▼

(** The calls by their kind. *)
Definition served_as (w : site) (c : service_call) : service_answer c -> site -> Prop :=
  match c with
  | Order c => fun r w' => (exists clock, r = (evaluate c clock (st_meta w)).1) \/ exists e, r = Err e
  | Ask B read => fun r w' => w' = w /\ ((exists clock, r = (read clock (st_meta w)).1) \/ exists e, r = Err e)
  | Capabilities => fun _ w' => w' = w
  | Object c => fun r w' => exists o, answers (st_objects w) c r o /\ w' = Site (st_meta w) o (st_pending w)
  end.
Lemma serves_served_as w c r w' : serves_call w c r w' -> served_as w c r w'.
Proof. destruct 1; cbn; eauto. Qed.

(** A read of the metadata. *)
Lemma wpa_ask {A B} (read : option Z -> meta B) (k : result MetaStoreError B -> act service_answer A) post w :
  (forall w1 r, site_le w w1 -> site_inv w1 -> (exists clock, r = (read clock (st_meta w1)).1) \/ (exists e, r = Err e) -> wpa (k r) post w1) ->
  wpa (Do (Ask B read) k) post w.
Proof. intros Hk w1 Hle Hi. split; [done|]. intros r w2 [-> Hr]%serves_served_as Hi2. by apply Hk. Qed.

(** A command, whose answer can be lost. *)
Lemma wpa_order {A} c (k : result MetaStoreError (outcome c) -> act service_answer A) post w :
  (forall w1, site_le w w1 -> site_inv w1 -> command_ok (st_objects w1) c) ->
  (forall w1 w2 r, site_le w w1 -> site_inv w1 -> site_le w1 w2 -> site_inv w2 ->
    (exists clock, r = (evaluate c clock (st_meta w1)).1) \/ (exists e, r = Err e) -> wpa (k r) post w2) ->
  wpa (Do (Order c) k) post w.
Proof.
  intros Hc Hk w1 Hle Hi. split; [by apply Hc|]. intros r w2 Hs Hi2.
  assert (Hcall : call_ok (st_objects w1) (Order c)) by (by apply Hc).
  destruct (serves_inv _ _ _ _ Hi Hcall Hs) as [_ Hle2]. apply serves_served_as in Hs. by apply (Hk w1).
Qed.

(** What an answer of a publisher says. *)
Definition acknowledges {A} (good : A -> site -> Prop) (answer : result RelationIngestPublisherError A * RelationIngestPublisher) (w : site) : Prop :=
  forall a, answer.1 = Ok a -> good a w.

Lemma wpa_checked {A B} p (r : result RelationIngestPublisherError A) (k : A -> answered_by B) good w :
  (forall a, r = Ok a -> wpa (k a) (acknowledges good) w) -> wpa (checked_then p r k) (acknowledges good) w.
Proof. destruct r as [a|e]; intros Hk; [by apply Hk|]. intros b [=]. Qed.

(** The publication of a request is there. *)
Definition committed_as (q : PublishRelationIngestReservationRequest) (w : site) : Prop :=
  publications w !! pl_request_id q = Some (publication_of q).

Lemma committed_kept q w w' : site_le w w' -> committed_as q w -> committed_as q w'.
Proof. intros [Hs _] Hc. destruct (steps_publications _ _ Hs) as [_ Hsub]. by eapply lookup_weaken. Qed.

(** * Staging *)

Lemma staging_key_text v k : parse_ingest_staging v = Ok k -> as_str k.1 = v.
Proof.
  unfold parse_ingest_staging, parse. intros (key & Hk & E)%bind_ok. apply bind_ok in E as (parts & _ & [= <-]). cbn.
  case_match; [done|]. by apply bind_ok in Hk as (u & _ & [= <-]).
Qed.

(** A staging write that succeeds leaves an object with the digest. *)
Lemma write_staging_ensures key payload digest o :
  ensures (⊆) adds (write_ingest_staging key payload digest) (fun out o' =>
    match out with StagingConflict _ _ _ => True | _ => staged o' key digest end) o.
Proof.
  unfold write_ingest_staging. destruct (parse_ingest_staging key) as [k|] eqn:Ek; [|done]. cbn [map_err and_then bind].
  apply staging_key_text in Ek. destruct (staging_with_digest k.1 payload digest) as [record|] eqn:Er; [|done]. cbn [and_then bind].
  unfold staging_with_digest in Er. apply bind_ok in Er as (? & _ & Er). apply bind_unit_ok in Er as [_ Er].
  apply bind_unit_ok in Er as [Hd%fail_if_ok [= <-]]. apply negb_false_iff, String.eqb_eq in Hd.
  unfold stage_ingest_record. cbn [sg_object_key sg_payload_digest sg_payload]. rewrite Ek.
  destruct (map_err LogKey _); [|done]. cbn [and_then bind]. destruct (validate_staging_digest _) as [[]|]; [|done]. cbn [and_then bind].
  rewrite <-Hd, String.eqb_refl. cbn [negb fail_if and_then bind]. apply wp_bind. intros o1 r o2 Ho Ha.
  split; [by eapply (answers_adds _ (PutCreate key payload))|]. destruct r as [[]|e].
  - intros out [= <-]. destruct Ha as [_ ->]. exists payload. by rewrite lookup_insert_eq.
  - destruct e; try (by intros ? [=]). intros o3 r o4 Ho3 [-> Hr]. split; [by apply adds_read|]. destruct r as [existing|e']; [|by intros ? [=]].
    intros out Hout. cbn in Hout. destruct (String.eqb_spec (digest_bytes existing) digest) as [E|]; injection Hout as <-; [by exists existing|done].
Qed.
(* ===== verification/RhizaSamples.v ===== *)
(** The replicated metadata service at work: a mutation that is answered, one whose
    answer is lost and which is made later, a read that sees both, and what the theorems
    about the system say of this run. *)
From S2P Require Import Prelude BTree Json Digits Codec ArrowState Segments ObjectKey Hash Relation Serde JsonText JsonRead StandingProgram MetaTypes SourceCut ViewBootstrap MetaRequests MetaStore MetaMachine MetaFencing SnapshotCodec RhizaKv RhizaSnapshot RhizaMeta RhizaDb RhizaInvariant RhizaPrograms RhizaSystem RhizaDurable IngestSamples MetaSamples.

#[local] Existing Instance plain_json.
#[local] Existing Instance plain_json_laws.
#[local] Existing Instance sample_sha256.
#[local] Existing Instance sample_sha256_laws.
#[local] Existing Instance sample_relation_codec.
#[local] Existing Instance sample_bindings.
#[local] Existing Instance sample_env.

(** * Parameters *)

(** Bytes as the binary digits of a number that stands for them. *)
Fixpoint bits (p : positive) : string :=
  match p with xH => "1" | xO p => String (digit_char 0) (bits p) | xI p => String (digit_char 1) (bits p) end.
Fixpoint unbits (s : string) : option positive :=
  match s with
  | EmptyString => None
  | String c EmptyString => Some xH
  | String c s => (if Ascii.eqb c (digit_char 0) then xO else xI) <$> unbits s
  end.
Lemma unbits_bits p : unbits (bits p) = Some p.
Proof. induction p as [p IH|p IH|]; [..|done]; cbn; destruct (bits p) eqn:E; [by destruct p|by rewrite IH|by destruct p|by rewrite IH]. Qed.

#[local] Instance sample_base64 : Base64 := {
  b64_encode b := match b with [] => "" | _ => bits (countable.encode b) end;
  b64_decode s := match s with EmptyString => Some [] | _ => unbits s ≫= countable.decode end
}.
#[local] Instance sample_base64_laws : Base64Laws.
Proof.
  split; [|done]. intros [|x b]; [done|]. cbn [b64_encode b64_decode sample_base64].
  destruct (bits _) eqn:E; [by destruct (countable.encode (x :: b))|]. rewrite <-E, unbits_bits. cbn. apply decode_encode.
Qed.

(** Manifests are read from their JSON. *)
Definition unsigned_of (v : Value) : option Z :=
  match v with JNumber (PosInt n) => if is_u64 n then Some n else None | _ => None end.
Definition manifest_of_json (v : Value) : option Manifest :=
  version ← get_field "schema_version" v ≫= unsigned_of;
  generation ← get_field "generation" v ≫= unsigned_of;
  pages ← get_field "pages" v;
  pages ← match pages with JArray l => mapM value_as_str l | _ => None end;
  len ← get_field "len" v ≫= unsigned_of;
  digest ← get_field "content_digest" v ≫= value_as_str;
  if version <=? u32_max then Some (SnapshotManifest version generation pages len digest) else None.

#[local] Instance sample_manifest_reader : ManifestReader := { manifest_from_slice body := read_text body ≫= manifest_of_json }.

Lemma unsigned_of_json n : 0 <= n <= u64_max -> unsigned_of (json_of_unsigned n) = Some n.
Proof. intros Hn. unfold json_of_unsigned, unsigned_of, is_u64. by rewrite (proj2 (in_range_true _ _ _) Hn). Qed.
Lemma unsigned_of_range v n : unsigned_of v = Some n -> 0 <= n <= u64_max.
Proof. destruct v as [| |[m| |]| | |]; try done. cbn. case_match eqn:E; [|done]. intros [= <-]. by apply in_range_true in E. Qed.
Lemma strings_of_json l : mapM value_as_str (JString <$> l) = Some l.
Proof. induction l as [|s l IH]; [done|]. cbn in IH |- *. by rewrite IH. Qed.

▲

Problem to work on:
Retype exactly the lines from the first line of the records above through the line containing "(** A command, whose answer can be lost. *)", both included, and nothing else.

Written solution:
(** The calls by their kind. *)
Definition served_as (w : site) (c : service_call) : service_answer c -> site -> Prop :=
  match c with
  | Order c => fun r w' => (exists clock, r = (evaluate c clock (st_meta w)).1) \/ exists e, r = Err e
  | Ask B read => fun r w' => w' = w /\ ((exists clock, r = (read clock (st_meta w)).1) \/ exists e, r = Err e)
  | Capabilities => fun _ w' => w' = w
  | Object c => fun r w' => exists o, answers (st_objects w) c r o /\ w' = Site (st_meta w) o (st_pending w)
  end.
Lemma serves_served_as w c r w' : serves_call w c r w' -> served_as w c r w'.
Proof. destruct 1; cbn; eauto. Qed.

(** A read of the metadata. *)
Lemma wpa_ask {A B} (read : option Z -> meta B) (k : result MetaStoreError B -> act service_answer A) post w :
  (forall w1 r, site_le w w1 -> site_inv w1 -> (exists clock, r = (read clock (st_meta w1)).1) \/ (exists e, r = Err e) -> wpa (k r) post w1) ->
  wpa (Do (Ask B read) k) post w.
Proof. intros Hk w1 Hle Hi. split; [done|]. intros r w2 [-> Hr]%serves_served_as Hi2. by apply Hk. Qed.

(** A command, whose answer can be lost. *)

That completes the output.